What to do: Write out each entry, exactly the way it appears.

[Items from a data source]
Definition struct_bpf_map_ops : C.ctype := Struct [
  m "map_alloc_check" (TPtr "function"); m "map_alloc" (TPtr "function");
  m "map_release" (TPtr "function"); m "map_free" (TPtr "function");
  m "map_get_next_key" (TPtr "function"); m "map_release_uref" (TPtr "function");
  m "map_lookup_elem_sys_only" (TPtr "function"); m "map_lookup_batch" (TPtr "function");
  m "map_lookup_and_delete_elem" (TPtr "function");
  m "map_lookup_and_delete_batch" (TPtr "function"); m "map_update_batch" (TPtr "function");
  m "map_delete_batch" (TPtr "function"); m "map_lookup_elem" (TPtr "function");
  m "map_update_elem" (TPtr "function"); m "map_delete_elem" (TPtr "function");
  m "map_push_elem" (TPtr "function"); m "map_pop_elem" (TPtr "function");
  m "map_peek_elem" (TPtr "function"); m "map_lookup_percpu_elem" (TPtr "function");
  m "map_fd_get_ptr" (TPtr "function"); m "map_fd_put_ptr" (TPtr "function");
  m "map_gen_lookup" (TPtr "function"); m "map_fd_sys_lookup_elem" (TPtr "function");
  m "map_seq_show_elem" (TPtr "function"); m "map_check_btf" (TPtr "function");
  m "map_poke_track" (TPtr "function"); m "map_poke_untrack" (TPtr "function");
  m "map_poke_run" (TPtr "function"); m "map_direct_value_addr" (TPtr "function");
  m "map_direct_value_meta" (TPtr "function"); m "map_mmap" (TPtr "function");
  m "map_poll" (TPtr "function"); m "map_get_unmapped_area" (TPtr "function");
  m "map_local_storage_charge" (TPtr "function");
  m "map_local_storage_uncharge" (TPtr "function"); m "map_owner_storage_ptr" (TPtr "function");
  m "map_redirect" (TPtr "function"); m "map_meta_equal" (TPtr "function");
  m "map_set_for_each_callback_args" (TPtr "function");
  m "map_for_each_callback" (TPtr "function"); m "map_mem_usage" (TPtr "function");
  m "map_btf_id" (TPtr "int"); m "iter_seq_info" (TPtr "struct bpf_iter_seq_info")].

Response area:
Definition struct_bpf_map_ops : C.ctype := Struct [
  m "map_alloc_check" (TPtr "function"); m "map_alloc" (TPtr "function");
  m "map_release" (TPtr "function"); m "map_free" (TPtr "function");
  m "map_get_next_key" (TPtr "function"); m "map_release_uref" (TPtr "function");
  m "map_lookup_elem_sys_only" (TPtr "function"); m "map_lookup_batch" (TPtr "function");
  m "map_lookup_and_delete_elem" (TPtr "function");
  m "map_lookup_and_delete_batch" (TPtr "function"); m "map_update_batch" (TPtr "function");
  m "map_delete_batch" (TPtr "function"); m "map_lookup_elem" (TPtr "function");
  m "map_update_elem" (TPtr "function"); m "map_delete_elem" (TPtr "function");
  m "map_push_elem" (TPtr "function"); m "map_pop_elem" (TPtr "function");
  m "map_peek_elem" (TPtr "function"); m "map_lookup_percpu_elem" (TPtr "function");
  m "map_fd_get_ptr" (TPtr "function"); m "map_fd_put_ptr" (TPtr "function");
  m "map_gen_lookup" (TPtr "function"); m "map_fd_sys_lookup_elem" (TPtr "function");
  m "map_seq_show_elem" (TPtr "function"); m "map_check_btf" (TPtr "function");
  m "map_poke_track" (TPtr "function"); m "map_poke_untrack" (TPtr "function");
  m "map_poke_run" (TPtr "function"); m "map_direct_value_addr" (TPtr "function");
  m "map_direct_value_meta" (TPtr "function"); m "map_mmap" (TPtr "function");
  m "map_poll" (TPtr "function"); m "map_get_unmapped_area" (TPtr "function");
  m "map_local_storage_charge" (TPtr "function");
  m "map_local_storage_uncharge" (TPtr "function"); m "map_owner_storage_ptr" (TPtr "function");
  m "map_redirect" (TPtr "function"); m "map_meta_equal" (TPtr "function");
  m "map_set_for_each_callback_args" (TPtr "function");
  m "map_for_each_callback" (TPtr "function"); m "map_mem_usage" (TPtr "function");
  m "map_btf_id" (TPtr "int"); m "iter_seq_info" (TPtr "struct bpf_iter_seq_info")].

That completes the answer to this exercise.